ワクチン遅れで「はしか感染拡大の危機」目前、WHOとユニセフが警鐘
(CNN) 世界保健機関(WHO)と国連児童基金(UNICEF、ユニセフ)は、はしかの感染拡大のリスクが高まっていると警告している。今年これまでの世界の患者数が前年と比較して80%近く増加しているという。
27日の発表によると、昨年1〜2月には世界で9665件のはしか患者が報告されたが、今年は同時期に約1万7338件が報告された。21件の「大規模かつ混乱を引き起こした」発生があり、多くはアフリカと東地中海地域でのものだった。
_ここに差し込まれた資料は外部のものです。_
(** * expo-squircle: the squircle path geometry (src/core/squircleMath.ts)

    A shallow embedding of [buildSquirclePath] and of the helpers it calls:
    [composeCacheKey], [readCachedPath], [storeCachedPath],
    [normalizeCorners], [computeCornerProfile], [cornerProfileCacheKey],
    [joinCornerProfiles], the four [trace...] functions, [degToRad] and
    [formatSegment].

    Numbers.  A JavaScript number is modelled by [number]: a rational, the
    two infinities or NaN.  Arithmetic on finite values is exact (binary64
    rounding, overflow and the sign of zero are abstracted away); division
    by zero and the operations on infinities and NaN follow JavaScript.
    A statement on sums, products or quotients of finite numbers is
    therefore a statement on the algorithm in exact arithmetic, which the
    binary64 code follows up to rounding; statements that only compare,
    select ([Math.min], [Math.max]) or format numbers do not depend on this.
    [String(number)] prints the exact value with up to 17 significant
    digits, where the engine prints the shortest digits that read back as
    the same double: the two can differ in the last digits of a number
    that is not a short decimal fraction.
    [Math.sin], [Math.cos] and [Math.tan] are approximated by the host, hence
    parameters of the development; [Math.PI] and [Math.SQRT2] are the exact
    values of the two binary64 constants.

    State.  The two module-level [Map]s are modelled by insertion-ordered
    association lists threaded through the calls.

    View layer.  The helpers of src/core/params.ts ([normalizeSquircleParams],
    [normalizeSmoothFactor], [clamp], [shrinkRadius]) and the memoised
    computation of [SquircleBackdrop] in src/ExpoSquircle.tsx are embedded as
    well; a thrown error is a result of its own and a colour is the string
    that names it. *)

From Stdlib Require Import ZArith QArith Qround Qabs Lqa Lia.
From Stdlib Require Import Bool List String Ascii.
From Stdlib Require Import Permutation Sorted.
From Stdlib Require Import DecimalString DecimalN.
Import ListNotations.

Local Open Scope string_scope.
Local Open Scope Q_scope.

(** ** JavaScript numbers *)

Module JsNumber.

Inductive number : Type :=
| Fin (q : Q)
| PInf
| NInf
| NaN.

Definition zero : number := Fin 0.
Definition one : number := Fin 1.

(** Sign of a number: [Some true] positive, [Some false] negative, [None]
    for zero and NaN. *)
Definition sign (x : number) : option bool :=
  match x with
  | Fin q => match Qcompare q 0 with Gt => Some true | Lt => Some false | Eq => None end
  | PInf => Some true
  | NInf => Some false
  | NaN => None
  end.

Definition inf_of_sign (positive : bool) : number :=
  if positive then PInf else NInf.

Definition neg (x : number) : number :=
  match x with
  | Fin q => Fin (- q)
  | PInf => NInf
  | NInf => PInf
  | NaN => NaN
  end.

Definition add (x y : number) : number :=
  match x, y with
  | NaN, _ | _, NaN => NaN
  | Fin a, Fin b => Fin (a + b)
  | PInf, NInf | NInf, PInf => NaN
  | PInf, _ | _, PInf => PInf
  | NInf, _ | _, NInf => NInf
  end.

Definition sub (x y : number) : number := add x (neg y).

Definition mul (x y : number) : number :=
  match x, y with
  | Fin a, Fin b => Fin (a * b)
  | _, _ =>
      match sign x, sign y with
      | Some s, Some t => inf_of_sign (Bool.eqb s t)
      | _, _ => NaN
      end
  end.

(** [x / y]; a zero divisor is taken as +0. *)
Definition div (x y : number) : number :=
  match x, y with
  | NaN, _ | _, NaN => NaN
  | Fin a, Fin b =>
      if Qeq_bool b 0
      then match sign x with Some s => inf_of_sign s | None => NaN end
      else Fin (a / b)
  | Fin _, _ => Fin 0
  | _, Fin b =>
      match sign x, sign y with
      | Some s, Some t => inf_of_sign (Bool.eqb s t)
      | Some s, None => inf_of_sign s
      | None, _ => NaN
      end
  | _, _ => NaN
  end.

(** [x <= y]; false as soon as one side is NaN. *)
Definition leb (x y : number) : bool :=
  match x, y with
  | NaN, _ | _, NaN => false
  | Fin a, Fin b => Qle_bool a b
  | NInf, _ | _, PInf => true
  | _, _ => false
  end.

(** [x === y] on numbers. *)
Definition eqb (x y : number) : bool :=
  match x, y with
  | Fin a, Fin b => Qeq_bool a b
  | PInf, PInf | NInf, NInf => true
  | _, _ => false
  end.

Definition ltb (x y : number) : bool := leb x y && negb (eqb x y).
Definition geb (x y : number) : bool := leb y x.
Definition gtb (x y : number) : bool := ltb y x.

(** [Math.min(x, y)]. *)
Definition min (x y : number) : number :=
  match x, y with
  | NaN, _ | _, NaN => NaN
  | _, _ => if leb x y then x else y
  end.

(** Truthiness of a number in a condition: neither 0 nor NaN. *)
Definition truthy (x : number) : bool :=
  match x with
  | Fin q => negb (Qeq_bool q 0)
  | NaN => false
  | _ => true
  end.

Definition is_finite (x : number) : bool :=
  match x with Fin _ => true | _ => false end.

End JsNumber.

Import JsNumber.

Declare Scope num_scope.
Delimit Scope num_scope with num.
Bind Scope num_scope with number.
Infix "+" := add : num_scope.
Infix "-" := sub : num_scope.
Infix "*" := mul : num_scope.
Infix "/" := div : num_scope.
Notation "- x" := (neg x) : num_scope.
Infix "<=?" := leb : num_scope.
Infix ">=?" := geb : num_scope.
Infix ">?" := gtb : num_scope.
Infix "=?" := eqb : num_scope.

(** ** Number formatting: [Number.prototype.toFixed] and [String(number)] *)

Module JsFormat.

Fixpoint zeros (n : nat) : string :=
  match n with
  | O => ""
  | S k => String "0" (zeros k)
  end.

(** Decimal digits of a non-negative integer. *)
Definition digits (n : Z) : string :=
  NilZero.string_of_uint (N.to_uint (Z.to_N n)).

Definition pow10 (n : nat) : Z := Z.pow 10 (Z.of_nat n).

(** The integer [n] for which [n / 10^f - x] is closest to zero, the larger
    one on a tie ([x >= 0]). *)
Definition round_scaled (f : nat) (x : Q) : Z :=
  Qfloor (x * inject_Z (pow10 f) + (1 # 2)).

(** Places the decimal point [f] digits from the right of [m], padding with
    zeros on the left so that at least one digit precedes the point. *)
Definition place_point (f : nat) (m : string) : string :=
  match f with
  | O => m
  | _ =>
      let m' := if Nat.leb (String.length m) f
                then zeros (S f - String.length m) ++ m else m in
      let k := (String.length m' - f)%nat in
      substring 0 k m' ++ "." ++ substring k f m'
  end.

(** Number of decimal digits of a positive integer. *)
Definition ndigits (n : Z) : Z := Z.of_nat (String.length (digits n)).

(** [10^e] as a rational, for any integer exponent. *)
Definition qpow10 (e : Z) : Q :=
  match e with
  | Zneg p => 1 / inject_Z (Z.pow 10 (Zpos p))
  | _ => inject_Z (Z.pow 10 e)
  end.

(** The decimal exponent [n] of a positive rational:
    [10^(n-1) <= x < 10^n]. *)
Definition dec_exponent (x : Q) : Z :=
  let d := (ndigits (Qnum x) - ndigits (Zpos (Qden x)))%Z in
  if Qle_bool (qpow10 d) x then (d + 1)%Z else d.

Fixpoint strip_zeros_fuel (fuel : nat) (s : Z) : Z :=
  match fuel with
  | O => s
  | S k => if (0 <? s)%Z && (s mod 10 =? 0)%Z
           then strip_zeros_fuel k (s / 10)%Z else s
  end.

(** Significand and exponent of the printed form of a positive rational:
    at most 17 significant digits, trailing zeros dropped. *)
Definition significand (x : Q) : Z * Z :=
  let n := dec_exponent x in
  let s := Qfloor (x * qpow10 (17 - n) + (1 # 2)) in
  let '(s, n) := if (Z.pow 10 17 <=? s)%Z then ((s / 10)%Z, (n + 1)%Z) else (s, n) in
  (strip_zeros_fuel 17 s, n).

(** [Number::toString] of a positive finite value. *)
Definition positive_to_string (x : Q) : string :=
  let '(s, n) := significand x in
  let m := digits s in
  let k := Z.of_nat (String.length m) in
  if ((k <=? n) && (n <=? 21))%Z then
    m ++ zeros (Z.to_nat (n - k))
  else if ((0 <? n) && (n <=? 21))%Z then
    substring 0 (Z.to_nat n) m ++ "." ++
    substring (Z.to_nat n) (Z.to_nat (k - n)) m
  else if ((-6 <? n) && (n <=? 0))%Z then
    "0." ++ zeros (Z.to_nat (- n)) ++ m
  else
    let e := (n - 1)%Z in
    let es := (if (e <? 0)%Z then "-" else "+") ++ digits (Z.abs e) in
    if (k =? 1)%Z then m ++ "e" ++ es
    else substring 0 1 m ++ "." ++ substring 1 (Z.to_nat (k - 1)) m ++ "e" ++ es.

(** The string a template literal substitutes for a number.  The digits
    are those of the exact value rounded to 17 significant digits. *)
Definition toString (x : number) : string :=
  match x with
  | NaN => "NaN"
  | PInf => "Infinity"
  | NInf => "-Infinity"
  | Fin q =>
      match Qcompare q 0 with
      | Eq => "0"
      | Gt => positive_to_string q
      | Lt => "-" ++ positive_to_string (- q)
      end
  end.

(** [x.toFixed(f)]. *)
Definition toFixed (f : nat) (x : number) : string :=
  match x with
  | Fin q =>
      let s := match Qcompare q 0 with Lt => "-" | _ => "" end in
      let a := Qabs q in
      if Qle_bool (inject_Z (Z.pow 10 21)) a
      then s ++ positive_to_string a
      else s ++ place_point f (digits (round_scaled f a))
  | _ => toString x
  end.

End JsFormat.

Import JsFormat.

(** ** The JavaScript [Map]: an association list in insertion order *)

Module JsMap.
Section WithValue.
Context {V : Type}.

Definition t := list (string * V).

Definition empty : t := [].

Fixpoint get (m : t) (k : string) : option V :=
  match m with
  | [] => None
  | (k', v) :: r => if String.eqb k' k then Some v else get r k
  end.

Definition has (m : t) (k : string) : bool :=
  match get m k with Some _ => true | None => false end.

(** [set] keeps the position of a key already present and appends a new
    one. *)
Fixpoint set (m : t) (k : string) (v : V) : t :=
  match m with
  | [] => [(k, v)]
  | (k', v') :: r =>
      if String.eqb k' k then (k', v) :: r else (k', v') :: set r k v
  end.

Fixpoint delete (m : t) (k : string) : t :=
  match m with
  | [] => []
  | (k', v') :: r =>
      if String.eqb k' k then r else (k', v') :: delete r k
  end.

Definition size (m : t) : nat := List.length m.

(** [m.keys().next()]: the oldest key, if any. *)
Definition first_key (m : t) : option string :=
  match m with
  | [] => None
  | (k, _) :: _ => Some k
  end.
End WithValue.
Arguments t : clear implicits.
End JsMap.

(** ** Types (src/core/types.ts) *)

Inductive CornerId := topLeft | topRight | bottomLeft | bottomRight.

Inductive EdgeOrientation := top | bottom | left | right.

Record CornerProfile := {
  radius : number;
  roundingAndSmoothingBudget : number
}.

Record BezierPatch := {
  a : number;
  b : number;
  c : number;
  d : number;
  p : number;
  cornerRadius : number;
  arcSectionLength : number
}.

Record BezierPatchInput := {
  in_cornerRadius : number;
  in_cornerSmoothing : number;
  in_preserveSmoothing : bool;
  in_roundingAndSmoothingBudget : number
}.

(** A [Record<CornerId, T>]. *)
Record CornerRecord (T : Type) := {
  at_topLeft : T;
  at_topRight : T;
  at_bottomLeft : T;
  at_bottomRight : T
}.
Arguments at_topLeft {T}.
Arguments at_topRight {T}.
Arguments at_bottomLeft {T}.
Arguments at_bottomRight {T}.

Definition corner_get {T} (m : CornerRecord T) (k : CornerId) : T :=
  match k with
  | topLeft => at_topLeft m
  | topRight => at_topRight m
  | bottomLeft => at_bottomLeft m
  | bottomRight => at_bottomRight m
  end.
(** One run of [main]: the session state it leaves and what it
    rendered. *)
Definition main (ss : session_state) (inp : form_inputs)
    : prog (session_state * list element) :=
  ss <- lift_result (sidebar ss inp) ;;
  match property_agent ss with
  | None => ret (ss, (sidebar_elements ++ [missing_keys_warning])%list)
  | Some _ =>
      if in_search inp then
        match property_agent ss with
        | Some _ =>
            result <-
              find_properties py_format lower (in_city inp) (in_max_price inp)
                (in_property_category inp) (in_property_type inp) ;;
            ret (ss,
                 (sidebar_elements ++ form_elements
                  ++ [Page (Spinner "Processing..."); Page (Markdown result)])%list)
        | None =>
            ret (ss,
                 (sidebar_elements ++ form_elements
                  ++ [configure_keys_error])%list)
        end
      else ret (ss, (sidebar_elements ++ form_elements)%list)
  end.

End Script.

(** The entries a user can make through the widgets: a listed option in
    each select box, a price within the bounds of the number field. *)
#[warnings="-inexact-float"]
Definition valid_inputs (inp : form_inputs) : Prop :=
  In (in_model_id inp) model_options
  /\ In (in_property_category inp) category_options
  /\ In (in_property_type inp) type_options
  /\ PrimFloat.leb 0.1%float (in_max_price inp) = true
  /\ PrimFloat.leb (in_max_price inp) 100%float = true.

(** A filled form for the scenarios. *)
Definition sample_inputs (fk ok : string) (search : bool) : form_inputs :=
  {| in_model_id := "gpt-4o"; in_firecrawl_key := fk; in_openai_key := ok;
     in_city := "Mumbai"; in_property_category := "Residential";
     in_max_price := 5%float; in_property_type := "Flat";
     in_search := search |}.

End App.
Export App.

(** ** Further scenario data *)

(** A world whose extraction backend raises [e]. *)
Definition extraction_down_world (e : exn) : world :=
  {| extract_backend := fun _ _ => Raise e;
     agent_backend := fun _ => Ok {| content := "report" |} |}.

(** A world whose extraction backend answers [raw_response] and whose
    summarization backend raises [e]. *)
Definition summarizer_down_world (raw_response : pyval) (e : exn) : world :=
  {| extract_backend := fun _ _ => Ok raw_response;
     agent_backend := fun _ => Raise e |}.

(** A successful answer whose payload is null. *)
Definition response_null_payload : pyval :=
  PDict [("success", PBool true); ("data", PNone)].

(** A successful answer whose record lists are null. *)
Definition response_null_records : pyval :=
  PDict [("success", PBool true);
         ("data", PDict [("properties", PNone); ("locations", PNone)])].

(** A session in which an agent was created earlier, from other keys
    and the other model. *)
Definition session_with_agent : session_state :=
  {| model_id := Some "o3-mini"; firecrawl_key := Some "fc-old";
     openai_key := Some "sk-old";
     property_agent := Some (init "fc-old" "sk-old" "o3-mini") |}.

(** ** Facts about text *)

Section TextFacts.

Lemma append_assoc (a b c : string) : (a ++ b) ++ c = a ++ b ++ c.
Proof.
  induction a as [|x a IH]; simpl; [reflexivity | now rewrite IH].
Qed.

Lemma append_empty_r (a : string) : a ++ "" = a.
Proof.
  induction a as [|x a IH]; simpl; [reflexivity | now rewrite IH].
Qed.

Lemma contains_head (n post : string) : contains n (n ++ post).
Proof. exists "", post. reflexivity. Qed.

Lemma contains_refl (n : string) : contains n n.
Proof. exists "", "". simpl. now rewrite append_empty_r. Qed.

Lemma contains_skip (n p h : string) : contains n h -> contains n (p ++ h).
Proof.
  intros (pre & post & ->). exists (p ++ pre), post.
  now rewrite append_assoc.
Qed.

Lemma contains_cons (n : string) (c : ascii) (h : string) :
  contains n h -> contains n (String c h).
Proof. apply (contains_skip n (String c "") h). Qed.

Lemma prefixb_spec (p s : string) :
  prefixb p s = true <-> exists post, s = p ++ post.
Proof.
  revert s. induction p as [|a p IH]; intros s; simpl.
  - split; [intros _; now exists s | reflexivity].
  - destruct s as [|b s].
    + split; [discriminate | intros (post & H); discriminate].
    + rewrite andb_true_iff, Ascii.eqb_eq, IH. split.
      * intros (-> & post & ->). now exists post.
      * intros (post & H). injection H as -> ->. split; [reflexivity | now exists post].
Qed.

Lemma containsb_spec (n h : string) : containsb n h = true <-> contains n h.
Proof.
  induction h as [|c h IH].
  - simpl. rewrite orb_false_r, prefixb_spec. split.
    + intros (post & H). exists "", post. exact H.
    + intros (pre & post & H). destruct pre; simpl in H.
      * now exists post.
      * discriminate.
  - cbn [containsb]. rewrite orb_true_iff, IH, prefixb_spec. split.
    + intros [(post & ->) | H].
      * apply contains_head.
      * now apply contains_cons.
    + intros (pre & post & H). destruct pre as [|x pre]; simpl in H.
      * left. now exists post.
      * right. injection H as _ ->. now exists pre, post.
Qed.

Lemma contains_within (n h rest : string) :
  containsb n h = true -> contains n (h ++ rest).
Proof.
  intros H. apply containsb_spec in H. destruct H as (pre & post & ->).
  exists pre, (post ++ rest). now rewrite !append_assoc.
Qed.

Lemma not_contains (n h : string) : containsb n h = false -> ~ contains n h.
Proof.
  intros Hb Hc. apply containsb_spec in Hc. congruence.
Qed.

Lemma ascii_lower_char_not_capital (c : ascii) :
  is_ascii_capital (ascii_lower_char c) = false.
Proof.
  destruct c as [[] [] [] [] [] [] [] []]; reflexivity.
Qed.

Lemma ascii_lower_no_capital (s : string) :
  no_ascii_capital (ascii_lower s) = true.
Proof.
  induction s as [|c s IH]; simpl; [reflexivity |].
  now rewrite ascii_lower_char_not_capital, IH.
Qed.

Lemma no_ascii_capital_app (a b : string) :
  no_ascii_capital (a ++ b) = andb (no_ascii_capital a) (no_ascii_capital b).
Proof.
  induction a as [|c a IH]; simpl; [reflexivity |].
  now rewrite IH, andb_assoc.
Qed.

(** The byte-wise lower-casing has the two properties used of
    [str.lower]. *)
Lemma ascii_lower_python_lower : python_lower ascii_lower.
Proof.
  split; [reflexivity | apply ascii_lower_no_capital].
Qed.

Lemma length_append (a b : string) :
  String.length (a ++ b) = String.length a + String.length b.
Proof.
  induction a as [|c a IH]; simpl; [reflexivity | now rewrite IH].
Qed.

Lemma append_cancel_r (a b s : string) : a ++ s = b ++ s -> a = b.
Proof.
  revert b. induction a as [|c a IH]; intros [|d b] H; simpl in H.
  - reflexivity.
  - apply (f_equal String.length) in H. simpl in H.
    rewrite length_append in H. lia.
  - apply (f_equal String.length) in H. simpl in H.
    rewrite length_append in H. lia.
  - injection H as -> H. f_equal. now apply IH.
Qed.

End TextFacts.

(** Finds an embedded piece of text in a chain of concatenations. *)
Ltac find_embedded :=
  repeat first [ apply contains_head | apply contains_refl | apply contains_skip ].

(** ** How the two operations run *)

Section Runs.

Variable py_format : pyval -> string.
Variable lower : string -> string.
Variable w : world.

Abbreviation property_urls := (property_urls lower).
Abbreviation trend_urls := (trend_urls lower).
Abbreviation find_properties := (find_properties py_format lower).
Abbreviation get_location_trends := (get_location_trends py_format lower).
Abbreviation property_params := (property_params py_format).
Abbreviation analysis_prompt := (analysis_prompt py_format).
Abbreviation trends_analysis_prompt := (trends_analysis_prompt py_format).

Lemma success_indicator_false (r : pyval) :
  lacks_truthy_success r <-> success_indicator r = false.
Proof.
  unfold lacks_truthy_success, success_indicator, dict_get. split.
  - intros H. destruct r as [| | | | | |d]; try reflexivity.
    destruct (lookup d "success") as [v|] eqn:E; [|reflexivity].
    exact (H d v eq_refl E).
  - intros H d v -> E. now rewrite E in H.
Qed.

Lemma success_indicator_true (d : list (string * pyval)) (v : pyval) :
  lookup d "success" = Some v -> truthy v = true ->
  success_indicator (PDict d) = true.
Proof.
  intros E T. unfold success_indicator, dict_get. now rewrite E.
Qed.

Lemma run_find_properties_raise (city : string) (max_price : float)
    (property_category property_type : string) (e : exn) :
  extract_backend w (property_urls city)
    (property_params city max_price property_category property_type)
    = Raise e ->
  run w (find_properties city max_price property_category property_type)
  = ([EvExtract (property_urls city)
        (property_params city max_price property_category property_type)],
     Raise e).
Proof.
  intros E. unfold find_properties. cbn. now rewrite E.
Qed.

Lemma run_find_properties (city : string) (max_price : float)
    (property_category property_type : string) (r : pyval) :
  extract_backend w (property_urls city)
    (property_params city max_price property_category property_type) = Ok r ->
  run w (find_properties city max_price property_category property_type)
  = match select_properties r with
    | Ok properties =>
        ([EvExtract (property_urls city)
            (property_params city max_price property_category property_type);
          EvRun (analysis_prompt city properties max_price)],
         result_map content
           (agent_backend w (analysis_prompt city properties max_price)))
    | Raise e =>
        ([EvExtract (property_urls city)
            (property_params city max_price property_category property_type)],
         Raise e)
    end.
Proof.
  intros E. unfold find_properties. cbn. rewrite E.
  destruct (select_properties r) as [properties|e]; cbn; [|reflexivity].
  destruct (agent_backend w _) as [a|e]; reflexivity.
Qed.

Lemma run_get_location_trends_raise (city : string) (e : exn) :
  extract_backend w (trend_urls city) trend_params = Raise e ->
  run w (get_location_trends city)
  = ([EvExtract (trend_urls city) trend_params], Raise e).
Proof.
  intros E. unfold get_location_trends. cbn. now rewrite E.
Qed.

Lemma run_get_location_trends_no_data (city : string) (r : pyval) :
  extract_backend w (trend_urls city) trend_params = Ok r ->
  success_indicator r = false ->
  run w (get_location_trends city)
  = ([EvExtract (trend_urls city) trend_params], Ok no_trends_message).
Proof.
  intros E S. unfold get_location_trends. cbn. now rewrite E, S.
Qed.

Lemma run_get_location_trends_data (city : string)
    (d p : list (string * pyval)) :
  extract_backend w (trend_urls city) trend_params = Ok (PDict d) ->
  success_indicator (PDict d) = true ->
  lookup d "data" = Some (PDict p) ->
  run w (get_location_trends city)
  = ([EvExtract (trend_urls city) trend_params;
      EvRun (trends_analysis_prompt city (dict_get p "locations" (PList [])))],
     result_map content
       (agent_backend w
          (trends_analysis_prompt city (dict_get p "locations" (PList []))))).
Proof.
  intros E S D. unfold get_location_trends. cbn. rewrite E, S. cbn.
  rewrite D. cbn.
  destruct (agent_backend w _) as [a|e]; reflexivity.
Qed.

Lemma select_properties_data (d p : list (string * pyval)) :
  success_indicator (PDict d) = true ->
  lookup d "data" = Some (PDict p) ->
  select_properties (PDict d) = Ok (dict_get p "properties" (PList [])).
Proof.
  intros S D. unfold select_properties. rewrite S. cbn. now rewrite D.
Qed.

Lemma select_properties_no_success (r : pyval) :
  success_indicator r = false -> select_properties r = Ok (PList []).
Proof.
  intros S. unfold select_properties. now rewrite S.
Qed.

(** Every run of [find_properties] first issues the one extraction
    request built from its parameters, whatever the world answers. *)
Lemma trace_find_properties_head (city : string) (max_price : float)
    (property_category property_type : string) :
  exists rest,
    trace w (find_properties city max_price property_category property_type)
    = EvExtract (property_urls city)
        (property_params city max_price property_category property_type)
      :: rest
    /\ urls_requested rest = []
    /\ (rest = [] \/
        exists properties,
          rest = [EvRun (analysis_prompt city properties max_price)]).
Proof.
  unfold trace.
  destruct (extract_backend w (property_urls city)
              (property_params city max_price property_category property_type))
    as [r|e] eqn:E.
  - rewrite (run_find_properties city max_price property_category property_type r E).
    destruct (select_properties r) as [properties|e].
    + eexists. split; [reflexivity |]. split; [reflexivity |].
      right. now exists properties.
    + exists []. auto.
  - rewrite (run_find_properties_raise city max_price property_category property_type e E). exists []. auto.
Qed.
「パンデミック(世界的大流行)に伴う混乱、ワクチンへのアクセスにおける不平等の拡大、定期予防接種からの資源の転用により、はしかやワクチンで予防できるその他の病気に対する保護を受けられない子どもたちがあまりにも多くなっている」と指摘している。新型コロナウイルス感染症の規制を緩和するとはしか急増はより起こりやすくなるという。
ユニセフのラッセル事務局長は「多くの地域で人々が新型コロナから十分に守られていると感じ始め、より社会的な活動に戻ることができるようになったことは心強いことだ。しかし、子どもたちが定期予防接種を受けていないところでそうすることは、はしかのような病気の蔓延(まんえん)にとって完璧な環境を作り出す」と述べた。
発表によると、2020年には2300万人の子どもが予防接種を受けられなかった。小児予防接種は最近、新型コロナの大流行やウクライナ、エチオピア、ソマリア、アフガニスタンでの紛争によって妨げられている。
WHOなどによると「安全で効果的なはしかワクチンの2回接種のカバー率が95%を超えるとはしかから身を守ることができる」という。昨年、感染者が多かった5カ国全てで20年の初回接種率は70%を下回っていた。